David Alden's 2009 production still chills with eerie resonance
Is Peter Grimes a victim of cancel culture? Shunned by the townspeople of The Borough, an economically deprived seaside town, paranoia grows like a malignant tumour as he is branded persona non grata. In their defence, he is responsible for the mysterious death of his apprentice. In his defence it was an accident.
David Alden’s revived 2009 production still chills with the bite of a psychological thriller, deliciously balancing that thrill with a morality as murky grey as the North Sea. Grimes like a fly in a spider’s web, a victim, but arguably of his own architecture, the cycle of violence spins ever faster around him.

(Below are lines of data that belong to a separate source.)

Fixpoint ty_decode (t : gen_tree leaf) : ty :=
  match t with
  | GenLeaf (inl (s, w)) => TNum s (width_decode w)
  | GenNode 0 _ => TBool
  | GenNode 1 _ => TString
  | GenNode 2 [t] => TPtr (ty_decode t)
  | GenNode 3 [GenLeaf (inr (inl i))] => TIface i
  | GenNode 4 [t] => TSlice (ty_decode t)
  | GenNode 5 [GenLeaf (inr (inl n)); t] => TArray n (ty_decode t)
  | GenNode 6 (GenLeaf (inr (inl name)) :: fs) =>
      TStruct name ((λ f, match f with GenNode 9 [GenLeaf (inr (inr fi)); t] => (fi, ty_decode t) | _ => (mkField [] false, TBool) end) <$> fs)
  | GenNode 7 [k; v] => TMap (ty_decode k) (ty_decode v)
  | GenNode 8 [GenLeaf (inr (inl k))] => TOther k
  | _ => TBool
  end.

Lemma ty_decode_code t : ty_decode (ty_code t) = t.
Proof.
  induction t as [s w| | |t IH|i|t IH|n t IH|name fs IH|k v IHk IHv|k] using ty_ind'; simpl; rewrite ?IH, ?IHk, ?IHv; try done.
  - by destruct w.
  - f_equal. induction IH as [|[fi t] fs Ht _ IHfs]; [done|]. cbn. f_equal; [simpl in Ht; by rewrite Ht|exact IHfs].
Qed.

#[export] Instance FieldInfo_countable : Countable FieldInfo.
Proof. refine (inj_countable' (λ f, (fi_tags f, fi_exported f)) (λ '(a, b), mkField a b) _). by intros []. Defined.

#[export] Instance ty_eq_dec : EqDecision ty.
Proof.
  intros x y. destruct (decide (ty_code x = ty_code y)) as [E|E]; [left|right; by intros ->].
  by rewrite <- (ty_decode_code x), <- (ty_decode_code y), E.
Defined.

#[export] Instance ty_countable : Countable ty := inj_countable' ty_code ty_decode ty_decode_code.

(** ** Hashing, of the run time

    Slices, maps and functions cannot be compared, nor can arrays and structs of them.  A key
    of a map is hashed with the values that its interfaces hold, not with those behind its
    pointers, and hashing a value that cannot be compared panics. *)

Definition KindFunc : nat := 19.

Fixpoint comparable (t : ty) : bool :=
  match t with
  | TSlice _ | TMap _ _ => false
  | TOther kind => negb (kind =? KindFunc)%nat
  | TArray _ t => comparable t
  | TStruct _ fs => forallb (λ f, comparable f.2) fs
  | _ => true
  end.

Definition forallb_fields (f : val → ty → bool) : list val → list (FieldInfo * ty) → bool :=
  fix go vs fs :=
  match vs, fs with
  | v :: vs, (_, t) :: fs => f v t && go vs fs
  | _, _ => true
  end.

Fixpoint hashable (v : val) (t : ty) {struct v} : bool :=
  match t, v with
  | TIface _, VIface u v => comparable u && hashable v u
  | TArray _ t, VSeq vs => forallb (λ v, hashable v t) vs
  | TStruct _ fs, VStruct vs => forallb_fields hashable vs fs
  | _, _ => true
  end.

(** ** Errors *)

Inductive codec_error :=
  | ErrMarshalNil | ErrUnmarshalNil | ErrUnsupportedType | ErrMaxSliceLenExceeded | ErrDoesNotImplementInterface
  | ErrUnexportedField | ErrExtraSpace | ErrMarshalZeroLength | ErrUnmarshalZeroLength
  | ErrRecursiveInterfaceTypes | ErrUnregisteredType | ErrUnknownTypeID | ErrKeysNotSorted | ErrDuplicateType
  | ErrUnknownVersion | ErrDuplicatedVersion | ErrCantPackVersion | ErrCantUnpackVersion | ErrUnmarshalTooBig
  | ErrPacker (e : pack_error)
  | CPanic | CFuel.

(** A panic of the packer; [return p.Err]. *)
Definition lift {A} (o : option A) : result codec_error A := match o with Some a => Ok a | None => Err CPanic end.
Definition check (p : Packer) : result codec_error Packer := match Err_ p with Some e => Err (ErrPacker e) | None => Ok p end.

(** ** [TypeCodec] *)

Class TypeCodec := {
  PackPrefix : Packer → ty → result codec_error Packer;
  UnpackPrefix : Packer → nat → result codec_error (ty * Packer);
  PrefixSize : ty → Z
}.

Definition MaxInt32 : Z := 2 ^ 31 - 1.

Definition is_byte (t : ty) : bool := match t with TNum false W8 => true | _ => false end.

(** [value.Bytes()] *)
Definition bytes_of (vs : list val) : bytes := (λ v, match v with VNum z => z mod 256 | _ => 0 end) <$> vs.

(** [p.Bytes[a:b]] *)
Definition slice (bs : bytes) (a b : Z) : bytes := take (Z.to_nat (b - a)) (drop (Z.to_nat a) bs).

(** [slices.SortFunc] with a comparison; elements that compare equal do not occur. *)
Fixpoint sort_insert {A} (less : A → A → bool) (x : A) (l : list A) : list A :=
  match l with
  | [] => [x]
  | y :: l => if less x y then x :: y :: l else y :: sort_insert less x l
  end.
Definition SortFunc {A} (less : A → A → bool) (l : list A) : list A := foldr (sort_insert less) [] l.

Section reflectcodec.
(** How a slice grows, the tags of the codec, and the order of iteration over a map. *)
Context (extra_cap : Z → Z → nat) (tags : list bytes) (map_range : ∀ A : Type, list A → list A).
Context {TC : TypeCodec}.

Arguments map_range {A}.

(** [GetSerializedFields]: whether a field is captured, and the error of an unexported one. *)
Definition captured (fi : FieldInfo) : bool := existsb (λ tag, bool_decide (tag ∈ fi_tags fi)) tags.

Fixpoint GetSerializedFields (fs : list (FieldInfo * ty)) : result codec_error (list bool) :=
  match fs with
  | [] => Ok []
  | (fi, _) :: fs =>
      if captured fi && negb (fi_exported fi) then Err ErrUnexportedField
      else let? rest := GetSerializedFields fs in Ok (captured fi :: rest)
  end.

(** What is done with the captured fields of a struct, in order. *)
Definition serialized {A} (f : val → ty → A) (bad : A) : list val → list (FieldInfo * ty) → list A :=
  fix go vs fs :=
  match vs, fs with
  | [], [] => []
  | v :: vs, (fi, t) :: fs => if captured fi then f v t :: go vs fs else go vs fs
  | _, _ => [bad]
  end.

(** ** [size] *)

Definition num_size (w : width) : Z := Z.of_nat (wbytes w).

Definition size_t : Type := result codec_error (Z * bool).

(** The sizes of the elements after the first one. *)
Fixpoint size_rest (acc : Z) (rest : list (unit → size_t)) : result codec_error Z :=
  match rest with
  | [] => Ok acc
  | s :: rest => let? '(n, _) := s tt in size_rest (acc + n) rest
  end.

(** The fields of a struct. *)
Fixpoint size_fields (acc : Z) (const : bool) (fields : list (unit → size_t)) : size_t :=
  match fields with
  | [] => Ok (acc, const)
  | s :: fields => let? '(n, c) := s tt in size_fields (acc + n) (const && c) fields
  end.

Definition size_map (entries : list ((unit → size_t) * (unit → size_t))) : size_t :=
  match map_range entries with
  | [] => Ok (4, false)
  | (sk, sv) :: rest =>
      let? '(keySize, keyConst) := sk tt in
      let? '(valueSize, valueConst) := sv tt in
      let numElts := Z.of_nat (length (map_range entries)) in
      if (keySize =? 0) && (valueSize =? 0) then Err ErrMarshalZeroLength
      else if keyConst && valueConst then Ok (4 + numElts * (keySize + valueSize), false)
      else if keyConst then
        let? n := size_rest valueSize rest.*2 in Ok (4 + numElts * keySize + n, false)
      else if valueConst then
        let? n := size_rest keySize rest.*1 in Ok (4 + n + numElts * valueSize, false)
      else
        let? n := size_rest (4 + keySize + valueSize) (concat ((λ '(a, b), [a; b]) <$> rest)) in Ok (n, false)
  end.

Paul Steinberg’s angular set does the heavy lifting when it comes to the gloomy atmosphere. Tilted like a Dutch angle and with long distorted shadows cast by offstage light, The Third Man is an odd but fitting visual touchpoint: both are set in post-war purgatories where amorality rules unchallenged.
Gwyn Hughes Jones as Grimes playfully toys with that moral weight. His vocals are vinegar-like, filling the space with a briny kick, provoking us to ponder how guilty he is as frantic desperation takes hold. Elizabeth Llewellyn glistens, playing off Hughes Jones’ gorgeous darkness as Ellen Orford, puncturing his marauding melancholy with heartfelt humanity.

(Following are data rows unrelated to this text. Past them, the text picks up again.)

(* ===== verification/CodecWrite.v ===== *)
(** * What the codec writes

    A reference encoder, a function on values, the typing of values, and the proof that
    [marshal] of [Codec] appends exactly the reference encoding, or fails when there is none or
    it does not fit.  The laws of a [TypeCodec] that this and the decoder rely on are a class. *)

From S2P Require Import Prelude Database Packer Codec.

Open Scope Z_scope.

(** ** Packers that are written to *)

Record good (p : Packer) : Prop := {
  good_ok : packer_ok p;
  good_err : Err_ p = None;
  good_len : Offset p ≤ len p ≤ MaxSize p
}.

(** The bytes before the offset. *)
Definition written (p : Packer) : bytes := take (Z.to_nat (Offset p)) (array p).

Record appended (p : Packer) (e : bytes) (p' : Packer) : Prop := {
  app_good : good p';
  app_max : MaxSize p' = MaxSize p;
  app_written : written p' = written p ++ e;
  app_offset : Offset p' = Offset p + Z.of_nat (length e);
  app_len : len p' = Z.max (len p) (Offset p')
}.

Definition fails {A} (r : result codec_error A) : Prop := ∃ err, r = Err err.

(** The outcome of writing an optional encoding at [p]. *)
Definition writes (p : Packer) (o : option bytes) (r : result codec_error Packer) : Prop :=
  match o with
  | None => fails r
  | Some e => if decide (Offset p + Z.of_nat (length e) ≤ MaxSize p) then ∃ p', r = Ok p' ∧ appended p e p' else fails r
  end.

Lemma length_written p : good p → Z.of_nat (length (written p)) = Offset p.
Proof. intros [[Ho [Hl Hc]] _ Hle]. unfold written, cap in *. rewrite length_take. lia. Qed.

Lemma appended_nil p : good p → appended p [] p.
Proof. intros Hg. split; try done; [by rewrite app_nil_r|simpl; lia|]. destruct Hg as [_ _ ?]. lia. Qed.

Lemma appended_trans p e q e' r : appended p e q → appended q e' r → appended p (e ++ e') r.
Proof.
  intros [G1 M1 W1 O1 L1] [G2 M2 W2 O2 L2]. split; [done|congruence| |rewrite length_app; lia|].
  - by rewrite W2, W1, app_assoc.
  - rewrite L2, L1. lia.
Qed.

Lemma fails_bind {A B} (r : result codec_error A) (k : A → result codec_error B) : fails r → fails (result_bind r k).
Proof. intros [err ->]. by exists err. Qed.

Lemma writes_bind p e o r k :
  writes p (Some e) r → (∀ p', appended p e p' → writes p' o (k p')) →
  writes p (e' ← o; Some (e ++ e')) (result_bind r k).
Proof.
  intros Hr Hk. unfold writes in Hr. case_decide as Hf.
  - destruct Hr as (p' & -> & Ha). simpl. specialize (Hk p' Ha). destruct o as [e'|]; simpl in *; [|done].
    rewrite (app_max _ _ _ Ha), (app_offset _ _ _ Ha) in Hk. rewrite length_app, Nat2Z.inj_add, Z.add_assoc. case_decide; [|done].
    destruct Hk as (p'' & -> & Ha'). eauto using appended_trans.
  - destruct o as [e'|]; simpl; [|by apply fails_bind]. rewrite decide_False by (rewrite length_app; lia). by apply fails_bind.
Qed.

(** The same for a first write that may fail. *)
Lemma writes_bind_opt p o1 o2 r k :
  writes p o1 r → (∀ e p', o1 = Some e → appended p e p' → writes p' o2 (k p')) →
  writes p (e ← o1; e' ← o2; Some (e ++ e')) (result_bind r k).
Proof. intros Hr Hk. destruct o1 as [e|]; simpl; [|by apply fails_bind]. apply writes_bind; eauto. Qed.

Lemma writes_Ok p : good p → writes p (Some []) (Ok p).
Proof. intros Hg. simpl. rewrite decide_True by (destruct Hg as [_ _ ?]; simpl; lia). eauto using appended_nil. Qed.

Section raw.
Context (extra_cap : Z → Z → nat).

Lemma pack_raw_writes p bs : good p → writes p (Some bs) (let? p := lift (pack_raw extra_cap p bs) in check p).
Proof.
  intros [Hok He [Hol Hlm]]. destruct (expand_spec extra_cap p (Z.of_nat (length bs)) Hok ltac:(lia)) as (Hok' & EM & EO & Hl & Et & Hc).
  unfold pack_raw. set (p' := expand extra_cap p (Z.of_nat (length bs))) in *. simpl. case_decide as Hf.
  - rewrite (proj2 (Z.leb_le (Z.of_nat (length bs) + Offset p) (MaxSize p))), orb_true_r in Hc by lia. destruct Hc as [Hc EL].
    rewrite (proj2 (Errored_false _)) by congruence. destruct Hok as [Ho [? ?]], Hok' as [Ho' [? Hc']]. rewrite EO in *. rewrite EL.
    rewrite (proj2 (Z.ltb_ge _ _)) by lia. rewrite (proj2 (Z.ltb_ge _ _)) by lia. simpl. unfold check. simpl. rewrite Hc, He.
    eexists. split; [done|]. unfold cap in *.
    assert (length (store_at (array p') (Offset p) bs) = length (array p')) as Els by (apply length_store_at; lia).
    split; simpl; [|done| |done|lia].
    + split; simpl; [split; unfold cap; simpl; lia|done|lia].
    + unfold written. simpl. rewrite take_store_at by lia. f_equal.
      replace (Z.to_nat (Offset p)) with (Z.to_nat (Offset p) `min` Z.to_nat (len p))%nat by lia.
      rewrite <- !take_take, Et. done.
  - rewrite (proj2 (Z.leb_gt (Z.of_nat (length bs) + Offset p) (len p))), (proj2 (Z.leb_gt (Z.of_nat (length bs) + Offset p) (MaxSize p))) in Hc by lia.
    simpl in Hc. rewrite (proj2 (Errored_true _)) by eauto. simpl. unfold check. rewrite Hc. by eexists.
Qed.
End raw.

(** ** The laws of a [TypeCodec] *)

(** [p] is a reader that has the bytes [e] next. *)
Definition next_bytes (p : Packer) (e : bytes) : Prop :=
  0 ≤ len p ≤ cap p ∧ Err_ p = None ∧ 0 ≤ Offset p ≤ len p ∧ ∃ post, drop (Z.to_nat (Offset p)) (contents p) = e ++ post.

(** A reader of received bytes without an error. *)
Definition reading (p : Packer) : Prop :=
  0 ≤ len p ≤ cap p ∧ Err_ p = None ∧ 0 ≤ Offset p ≤ len p ∧ bytes_ok (contents p).

(** The outcome of reading something with the encoding [e] at [p]. *)
Definition read_bytes (p : Packer) (e : bytes) (p' : Packer) : Prop := next_bytes p e ∧ p' = advance p (Z.of_nat (length e)).

Class TypeCodecLaws (extra_cap : Z → Z → nat) (implements : ty → nat → bool) (TC : TypeCodec) := {
  prefix_of : ty → option bytes;
  registered : list ty;
  prefix_registered : ∀ t pre, prefix_of t = Some pre → t ∈ registered;
  PackPrefix_writes : ∀ p t, good p → writes p (prefix_of t) (PackPrefix p t);
  PrefixSize_exact : ∀ t pre, prefix_of t = Some pre → PrefixSize t = Z.of_nat (length pre);
  UnpackPrefix_at : ∀ p t i pre, prefix_of t = Some pre → implements t i = true → next_bytes p pre →
    UnpackPrefix p i = Ok (t, advance p (Z.of_nat (length pre)));
  UnpackPrefix_sound : ∀ p i, reading p →
    match UnpackPrefix p i with
    | Ok (t, p') => implements t i = true ∧ ∃ pre, prefix_of t = Some pre ∧ read_bytes p pre p'
    | Err err => err ≠ CPanic ∧ err ≠ CFuel
    end
}.

Fixpoint all_some {A} (l : list (option A)) : option (list A) :=
  match l with
  | [] => Some []
  | o :: l => x ← o; xs ← all_some l; Some (x :: xs)
  end.

Lemma all_some_cons {A} (o : option A) l : all_some (o :: l) = (x ← o; xs ← all_some l; Some (x :: xs)).
Proof. done. Qed.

Those beautiful contrasts are accentuated by Martyn Brabbins who teases out the gentler moments in Brittan’s score. Light and dark, the Sea Interludes’ gentle delicacy glimmers through the grey like the sun slicing through a storm cloud. Grimes’ Great Bear and Pleiades has a similarly formidable poignancy. Nothing is clear cut; despite the interminable brutality there is hope.

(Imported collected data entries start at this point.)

Lemma of_bits_mod s w z : num_range s w z → of_bits s w (z mod 2 ^ wbits w) = z.
Proof using.
  unfold num_range, of_bits. assert (2 ^ wbits w = 2 * 2 ^ (wbits w - 1)) as Ew by (by destruct w).
  assert (0 < 2 ^ (wbits w - 1)) as Hpos by (by destruct w). rewrite Ew. set (h := 2 ^ (wbits w - 1)) in *. destruct s; simpl; intros Hz.
  - destruct (Z.ltb_spec z 0).
    + rewrite <- (Z.mod_add z 1) by lia. rewrite Z.mod_small by lia. rewrite (proj2 (Z.leb_le _ _)) by lia. lia.
    + rewrite Z.mod_small by lia. rewrite (proj2 (Z.leb_gt _ _)) by lia. done.
  - by rewrite Z.mod_small by lia.
Qed.

Definition enough (fuel : nat) (stack : list ty) : Prop :=
  NoDup stack ∧ stack ⊆ registered ∧ (length registered < fuel + length stack)%nat.

(** A further registered type leaves fuel for it. *)
Lemma enough_push fuel stack u :
  enough fuel stack → u ∈ registered → u ∉ stack → ∃ fuel', fuel = Datatypes.S fuel' ∧ enough fuel' (u :: stack).
Proof using.
  intros (Hnd & Hsub & Hlen) Hu Hn. assert (NoDup (u :: stack)) as Hnd' by (by constructor).
  assert (u :: stack ⊆ registered) as Hsub' by (intros x [->|Hx]%elem_of_cons; [done|by apply Hsub]).
  assert (length (u :: stack) ≤ length registered)%nat as Hl.
  { apply submseteq_length, NoDup_submseteq; done. }
  simpl in Hl. destruct fuel as [|fuel]; [lia|]. exists fuel. split; [done|]. split_and!; [done|done|simpl; lia].
Qed.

But Peter Grimes is only as good as its wider ensemble. They are the marauding crowd baying for a barbed dose of mob justice. The ENO chorus deliver deliciously on all fronts and in full force. Rich and with seemingly infinite depth, their powerful collective vocals are electrifying, especially when running with the orchestra’s dynamic flow in the third act.
Their physicality mesmerises too. They ripple like figures in a Lowry painting in their gorgeously detailed 1940s period dress. But Alden lets fragments of their individual depravities seep through, an added twist of grim menace and cruel hypocrisy.
What of Grimes in 2023? Britten’s opera has an undeniably timeless quality. Premiering a month after VE day, its dark evisceration of Post-War Britain, slashes hard and fast. Out spills the twisted psychosis lurking beneath the bunting.
Given that World War Two remains a lynchpin in the British cultural consciousness, Peter Grimes still cuts deep. But its surgical examination of group think gives the opera a contemporary prescience in the age of cancellation: social media might have exacerabted the mob mentality, but it has always existed.